OMPRESS-ECUADOR (24-09-18) Las Misioneras Combonianas comparten el testimonio vocacional de la misionera Pilar Sainz Gómara, una vida entregada a la misión:

“Como me envió mi Padre, así os envío yo (Mt 28, 19). Hace ya más de 50 años esta fue la frase del Evangelio que me zumbaba en la cabeza cuando formaba parte del grupo juvenil de mi parroquia. Quien ‘me dio el empujón’ fue Dios a través de un grupo de misioneros y misioneras que fueron expulsados por el gobierno de Sudán del Sur (África). Un grupo de personas que habían entregado su vida a este pueblo africano y que como ‘recompensa” recibieron la orden de dejar el país en pocas horas. Aquello hizo que me hiciese un sinfín de preguntas como: ¿Qué será de esa gente sudanesa?, ¿quién les ayudará?, ¿quién les hablará de Jesús y de su Palabra?, etc…

Fueron años y meses en los que se originó una incertidumbre dentro de mí muy fuerte ya que me costaba muchísimo dejar todo lo que había construido con gran esfuerzo: una profesión que me gustaba y me satisfacía, la familia que amaba con fuerza, el grupo juvenil, el chico con el que pensaba formar una familia, etc…

Pero Dios, que nunca se deja ganar en generosidad, tuvo la gran idea de ponerme a mi lado una persona que me ayudo a ver con claridad lo que Él quería de mí y así, a través de la Revista Misionera “MUNDO NEGRO”, conocí a las Religiosas Misioneras Combonianas. Una Congregación italiana y estrictamente misionera fundada para África por San Daniel Comboni y que hoy día está presentes en cuatro continentes.

Por lo tanto, mi anhelo de ir a dar mi colaboración en África seguía fuertemente vivo y fue una gran alegría cuando, después de mi formación en Italia, me destinaron a Etiopía, un país en guerra en donde la gente sufría lo inimaginable… Allí estuve 12 años. Luego me pidieron cambiar de continente y viajé a Ecuador, donde trabajé 33 años.

Después de estar 4 años y medio en España, a pesar de los años ‘que pasan demasiado deprisa’, nunca perdí la esperanza de regresar al país que me acogió y en donde dejé parte de mi vida: Ecuador. Y Dios lo ha permitido pues desde hace casi dos años estoy en Esmeraldas, conocida como la Perla Negra, porque la mayoría de las personas son de raza negra.
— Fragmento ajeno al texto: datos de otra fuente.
Lemma unref_last w c e page p st :
  conns w !! c = Some (MkConn CONNECTION_TYPE_PIPE 1 0 true) → hash_get c (table w) = Some e → pipes w !! e_pipe e = Some (page, p) →
  let p' := (Pipe.close_turn p (negb (Z.land (e_flags e) O_ACCMODE =? O_RDONLY))).2 in
  Pipe.read_open p' || Pipe.write_open p' = false → pipe_free (pst w) page = Ok st →
  connection_unref w c = Ok (MkWorld st (delete c (conns w)) (hash_remove c (table w)) (delete (e_pipe e) (pipes w))).
Proof.
  intros Hc He Hp p' Ho Hf. unfold connection_unref. rewrite Hc. cbn [deref mbind outcome_bind c_refs c_endpoint]. change (1 <? 1) with false. change ((1 =? 1) && true) with true. cbn iota.
  unfold pipe_close, pipe_get_connection_endpoint. rewrite He. cbn [deref mbind outcome_bind]. rewrite Hp. cbn [deref mbind outcome_bind]. fold p'. rewrite Ho.
  cbn [mbind outcome_bind set_pipes set_table set_pst conns pipes table pst]. rewrite Hf. cbn [mbind outcome_bind set_pipes set_table set_pst conns pipes table pst]. rewrite Hc. done.
Qed.

Lemma delete_both (m : gmap Z Connection) a c a' c' x y :
  m !! a = None → m !! c = None → (a', c') = (a, c) ∨ (a', c') = (c, a) → delete a' (delete c' (<[a := x]> (<[c := y]> m))) = m.
Proof.
  intros Ha Hc Hac. apply map_eq. intros k. rewrite !lookup_delete, !lookup_insert.
  destruct Hac as [[= -> ->]|[= -> ->]]; repeat case_decide; congruence.
Qed.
Un pueblo con una riqueza cultural impresionante y que ama con fuerza a sus misioneras y misioneros. A tal punto que no cambio mi vida por todo el oro del mundo y si volviese a nacer sería Misionera Comboniana pues cada día doy gracias a Dios por el don de la vocación misionera.

Mi trabajo es la Educación pues tengo a cargo 40 Colegios y Escuelas que sigo como Pastoral Educativa y con alegría doy todo lo que necesitan Profesores y alumnos hasta que Dios quiera… pues no hago planes sino que vivo el día a día entre este pueblo esmeraldeño, que una vez más me ha acogido con los brazos abiertos.

Tanto en Etiopía como en Ecuador he trabajado con los niños, adolescentes y jóvenes. Al dejar la misión, el lema de San Daniel Comboni ‘Salvar África con África’: formar a los africanos para que ellos sean los protagonistas lo he tenido siempre presente y he dado todo de mí para que no se haga realidad solamente en Etiopía sino también en Ecuador. Y cuando he dejado la misión los jóvenes estaban preparados para formar a los adolescentes y estos a los niños pues hoy en día muchos de ellos están estudiando en la Universidad, han formado una familia y tienen un trabajo seguro.

Por lo tanto, ¿no vale la pena arriesgar la vida para que otros la tengan y en abundancia, como dijo Jesús?¡¡¡CLARO QUE SÍ!!!”.